The Times reports that safety legislation that aims to reduced distracted driving has passed in the House, although less encompassing in form than what originally passed in the Senate. The House bill would limit 16- and 17-year old drivers from using cell phones for calling or texting. Unlike the original Senate bill it does not change driving while talking on a phone without a hands free device from a secondary offense to a primary offense for all other drivers.

The House’s failure to change this just begs drivers to break the law. Its like saying the speed limit is 55 but police can’t give you a ticket  unless you are driving 70. Laws must be readily enforceable or else they are pointless. Half measures like this lead to abuse, making it that much harding to change behavior when the law is strengthened. And the state is already seeing abuse of the current secondary offense based law. A PEMCO study shows that over the last 20 months talking on a cell phone without a hands free device has increase from 17% to 43% and 3% to 20% for texting.

What really gets me is quotes like this from Rep. Dan Roach (R-Bonney Lake) “The libertarian in me comes out with these types of issues”… “It’s not a Democrat and Republican issue. It’s a personal-choice issue.” Huh?

Drinking and driving isn’t a personal choice it is a public safety issue. Distracted driving isn’t any different.

28 Replies to “Distracted Driving Legislation Update”

  1. I still don’t think they should ticket people for this. Sure, there’s a safety issue there, but it comes down to being a responsible driver. As far as I’m concerned, it’s not in the same category as drinking and driving. And just for the record, I haven’t been a driver in over 6 months. Pedestrian and transit user only!

    1. See this is my problem when someone say it comes down to being responsible. I agree that everyone should be a responsible driver but what is responsible to one person is reckless to another. That is what laws are for. They set a baseline at which everyone in society understands what is acceptable.

      In my mind a responsible driver is a driver focused on the road and there surroundings. Both alcohol and using a cell phone physically and mental inhibit your ability to do that. That is what every single study shows and I don’t see any reason to treat them differently.

      1. I agree with Adam. I attempt to avoid using my phone at all when driving in urban areas because I am fully cognizant that my awareness of my surroundings diminishes when I’m splitting focus between driving and conversing.

        One thing I’ve been wondering: Where does mobile internet usage fall under these laws? For example, back in June WSDOT published a press release regarding the I-90 mainline closures which initially read:
        “During construction WSDOT will send real-time traffic conditions via Twitter. Commuters can sign up to receive the information while they’re in their vehicles to help them choose their routes once they leave home.”
        The statement was revised after I pointed out to the public relations contact the fallacy of a state agency promoting use of mobile devices after the state legislature had passed laws banning texting, but I am curious how mobile internet use, where one is interacting with the device but not necessarily actively sending anything which could be construed as a text message, is handled under the state’s laws.

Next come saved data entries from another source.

Lemma ForceUpdate_raising_listener_witness :
  ForceUpdate int_ne 1 complaining_world
  = (Raised (host_error 3),
     record_calls (invocations ([21] ++ [22]) 1 10%Z 20%Z)
       (put 1 (with_LastValue 20%Z (inspectables complaining_world 1)) complaining_world)).
Proof.
  apply (ForceUpdate_raising_listener Z int_ne complaining_world 1 20%Z [21] [] 22
           (fun _ _ _ => Some (host_error 3)) (host_error 3)); reflexivity.
Defined.

Lemma slot_list_never_gains_nullptr_witness :
  ~ In nullptr (m_Transformations
       (inspectables (snd (@AddTransformation Z int_ne stable_sorter 1 0 true pill_world)) 1))
  /\ ~ In nullptr (m_Transformations
       (inspectables
          (snd (@AddTransformationUnique Z int_ne stable_sorter 1 0 true pill_world)) 1))
  /\ ~ In nullptr (m_Transformations
       (inspectables (snd (RemoveTransformation int_ne 1 0 true pill_world)) 1)).
Proof.
  apply (@slot_list_never_gains_nullptr Z int_ne stable_sorter pill_world 1 0 true).
  simpl. intros [F|[]]. discriminate F.
Defined.

Lemma AddTransformation_registers_witness :
  Permutation (12 :: m_Transformations (inspectables pill_world 1))
    (m_Transformations
       (inspectables (snd (@AddTransformation Z int_ne stable_sorter 1 12 true pill_world)) 1))
  /\ ContainsTransformation 1 12
       (snd (@AddTransformation Z int_ne stable_sorter 1 12 true pill_world))
     = (Normal true, snd (@AddTransformation Z int_ne stable_sorter 1 12 true pill_world)).
Proof.
  destruct (@AddTransformation_registers Z int_ne stable_sorter pill_world 1 12 true)
    as (P & _ & _ & C); [discriminate|]. now split.
Defined.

      2. I don’t know exactly. I haven’t had time to read the legislation. If you have time to look let me know.

  2. There’s no doubt that talking on a cell phone while driving makes you more likely to get in an accident. You know what else makes you just as likely? Having an engaged conversation with a passenger, or how about eating while driving, or drinking hot coffee. Listening to music and singing along can be distracting too.

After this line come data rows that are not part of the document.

(** The messages an attempted exchange appends. *)
Definition exchanged (w : widgets) (r : remote) (k : string)
    (c : option genai.ChatSession) : list message :=
  match user_prompt w, c with
  | Some u, Some _ =>
      if truthy u && truthy k then
        [ {| role := "user"; content := u |};
          {| role := "assistant";
             content := reply (fst (leading (send_message_response r)))
                              (snd (leading (send_message_response r))) |} ]
      else []
  | _, _ => []
  end.

(** The session stored by the re-initialisation block. *)
Definition rebound_session (w : widgets) (r : remote) : option genai.ChatSession :=
  if truthy (api_key_input w) then
    match start_chat_response r with
    | genai.Started h => Some (new_session w h)
    | genai.StartRaises _ => None
    end
  else None.

(** The transcript left by the re-initialisation block. *)
Definition rebound_messages (w : widgets) (r : remote) (l : list message)
  : list message :=
  match rebound_session w r with
  | Some _ => []
  | None => l
  end.

(** ** Sample runs *)

Module Sample.

(** The sidebar as first shown, with the key ["k"] typed in. *)
Definition sidebar : widgets :=
  {| env_api_key := None; api_key_input := "k";
     selected_model := Gemini15Flash; system_prompt_input := "";
     temperature := 70; max_tokens := 2048;
     clear_chat_history := false; user_prompt := None |}.

Definition text_stream (fs : list string) : genai.stream :=
  fragments fs genai.Exhausted.

(** A service that accepts the session and answers in three fragments. *)
Definition service : remote :=
  {| start_chat_response := genai.Started 1;
     send_message_response := text_stream ["Hel"; "lo"; " there"] |}.

(** A service that refuses to create a session. *)
Definition refusing : remote :=
  {| start_chat_response :=
       genai.StartRaises {| genai.exn_type := genai.Exception;
                            genai.str := "API key not valid" |};
     send_message_response := genai.Exhausted |}.

(** A service whose [send_message] raises [e]. *)
Definition failing (e : genai.exn) : remote :=
  {| start_chat_response := genai.Started 1;
     send_message_response := genai.Raise e |}.

Definition blocked : genai.exn :=
  {| genai.exn_type := genai.BlockedPromptException; genai.str := "policy X" |}.

(** The state after the first run. *)
Definition opened : session_state := step sidebar service empty_session_state.

(** The state after one exchange. *)
Definition chatted : session_state :=
  step (interaction sidebar false (Some "hi")) service opened.

Definition session : genai.ChatSession := new_session sidebar 1.

Definition hi : message := {| role := "user"; content := "hi" |}.
Definition hello : message := {| role := "assistant"; content := "Hello there" |}.

End Sample.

    Legislating on this only instance is just a political platitude and we don’t have the man power in the police department to enforce a primary offense properly. We need a better solution to distracted driving than a law that no one is going to follow and will not be enforced.

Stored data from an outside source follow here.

(** *** The chunks are fresh and there is one at least *)

Lemma split_text_fresh (max_chunk_size : Z) (text : str) (chunks : list TextChunk.t) :
  split_text max_chunk_size text = Ok chunks -> Forall fresh_chunk chunks.
Proof.
  intros H. pose proof (split_text_cases _ _ _ H) as (_ & pieces & Htext & _ & Hink & _).
  apply split_text_inv in H as (pieces' & _ & ->).
  rewrite map_map in Htext. cbn [TextChunk.text TextChunk.init] in Htext.
  apply Forall_forall. intros chunk Hin.
  apply in_map_iff in Hin as ([i p] & <- & Hin).
  assert (Hp : has_ink p = true).
  { assert (Hs : In (strip p) (map strip pieces)).
    { rewrite <- Htext. apply in_map_iff. exists (i, p). auto. }
    apply in_map_iff in Hs as (q & Hq & Hq').
    rewrite Forall_forall in Hink. specialize (Hink q Hq').
    rewrite <- (has_ink_strip p), <- Hq, has_ink_strip. exact Hink. }
  unfold fresh_chunk. cbn [TextChunk.text TextChunk.init TextChunk.length
    TextChunk.processed TextChunk.audio_file fst snd].
  assert (Hne : strip p <> []).
  { intros Hnil. rewrite <- truthy_strip, Hnil in Hp. discriminate. }
  repeat split; auto.
  - apply strip_idem.
  - destruct (strip p); [congruence|]. unfold len. simpl. lia.
Qed.

(** X6. Every chunk of [split_text] has a text that is not empty and
    neither begins nor ends with whitespace, a [length] of one at
    least, equal to the length of its text, and is pending: not
    processed, without audio file. *)
Theorem chunks_are_fresh (max_chunk_size : Z) (text : str) (chunks : list TextChunk.t) :
  split_text max_chunk_size text = Ok chunks -> Forall fresh_chunk chunks.
Proof. apply split_text_fresh. Qed.

Lemma chunks_are_fresh_witness :
  split_text 20 ellipsis_text = Ok ellipsis_chunks /\ Forall fresh_chunk ellipsis_chunks.
Proof.
  split; [vm_compute; reflexivity|].
  apply (chunks_are_fresh 20 ellipsis_text ellipsis_chunks). vm_compute. reflexivity.
Defined.

(** *** There is a chunk at least *)

Lemma content_exists (l : list str) :
  content_of l <> [] -> Exists (fun s => has_ink s = true) l.
Proof.
  unfold content_of. induction l as [|s l IH]; cbn [flat_map]; [congruence|].
  intros H. destruct (has_ink s) eqn:E; [now left|].
  right. apply IH. now rewrite (non_space_blank s E) in H.
Qed.

Lemma ink_content (s : str) : has_ink s = true -> non_space s <> [].
Proof. rewrite has_ink_non_space. now destruct (non_space s). Qed.

Lemma ink_nonempty (s : str) : has_ink s = true -> s <> [].
Proof. now destruct s. Qed.

Lemma seal_produced (out : list str * str) :
  produced out -> seal (fst out) (snd out) <> [].
Proof.
  destruct out as [chunks current]. unfold produced, seal. cbn [fst snd].
  intros [H|H].
  - destruct (truthy current); [|exact H]. destruct chunks; [congruence|discriminate].
  - destruct current; [congruence|]. cbn [truthy]. destruct chunks; discriminate.
Qed.

Lemma hard_cut_nonempty (max_chunk_size : Z) (word : str) (parts : list str) :
  (0 < max_chunk_size)%Z -> word <> [] ->
  hard_cut max_chunk_size word = Ok parts -> parts <> [].
Proof.
  intros Hpos Hw H. apply hard_cut_inv in H as [[Hneg _]|[_ ->]]; [lia|].
  assert (Hlen : (1 <= len word)%Z).
  { destruct word; [congruence|]. unfold len. cbn [length]. lia. }
  assert (Hn : (1 <= (len word + max_chunk_size - 1) / max_chunk_size)%Z).
  { apply Z.div_le_lower_bound; lia. }
  destruct (Z.to_nat ((len word + max_chunk_size - 1) / max_chunk_size)) eqn:E; [lia|].
  discriminate.
Qed.

Lemma handed_back_produced (max_chunk_size : Z) (chunks sub : list str) :
  sub <> [] -> Forall (good max_chunk_size) sub ->
  produced (chunks ++ all_but_last sub, last_or_empty sub).
Proof.
  intros Hne Hgood. right. cbn [snd]. unfold last_or_empty.
  destruct (exists_last Hne) as (l & a & ->). rewrite last_last.
  apply Forall_app in Hgood as [_ Hgood]. inversion Hgood as [|? ? [_ Hink] _]; subst.
  now apply ink_nonempty.
Qed.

    1. Curiously enough, just this morning I found the following law in the City of Tacoma Municipal Code:

      11.05.130 Driving while eating or drinking.
      It is unlawful for any person to operate any vehicle
      upon the public highways of the City of Tacoma
      while eating any food or drinking any beverage.
      (Ord. 25247 § 2; passed Dec. 22, 1992: Ord. 25208
      § 3; passed Nov. 24, 1992: Ord. 18595 § 7; passed
      Jun. 4, 1968. Formerly 11.12.010)

    2. I completely agree. But lets look at it this way. Talking with friends in the car is distracting because it engages your mind with other tasks. So does talking on a cell phone, it divides your attention. Eating while driving makes it harder for you to keep an eye on the road. So does talking on a cell phone, especially when for example you have to crook your head over to keep it from dropping. Drinking hot coffee is dangerous because it uses a hand that should otherwise be on the wheel. Texting or holding a phone to you head does the same thing.

      So yes all of these are distractions that should be illegal but cell phones have the worst attributes of many different distractions and that is why it should be singled out for specific and strong legislation. Per Dave’s comment eating is already illegal at least in Tacoma. Drivers with intermediate license can’t drive with friends. So I guess coffee is the only target remaining. I wonder what Starbucks has to say about that.

    3. There are a few studies that appear to demonstrate that cell phone conversations differ from conversations with a passenger. For one thing, the passenger is aware of the traffic situation and will pause the conversation or alert the driver if needed.


      1. That’s why when I’m having a conversation with someone who I know is using a cellphone while driving, I will occasionally scream “Watch out for that truck!”.

    4. There are several studies showing that texting and talking are at least as impairing as being drunk. Do you have any such study that shows that talking, eating, or listening to music are “just as likely” to get you into an accident?

    1. I am amazed that cell phone usage is still not a primary offense while driving a motor vehicle.

      Yes, smoking and driving should also be a primary offense. Has any smoker ever dropped a cigarette between their legs while driving? I sure as hell have, when I used to smoke two packs of Marlboros every day. Quit in 1990. After I quit, the first thing I replaced was the tar laden ashtray in my ’84 Fiat Spider.

      Am I an evangelical non-smoker now? Heck no! Cigarette smoke truly does not bother me. But, boy, smoking is certainly an embarrasing, goofy, and dangerous habit!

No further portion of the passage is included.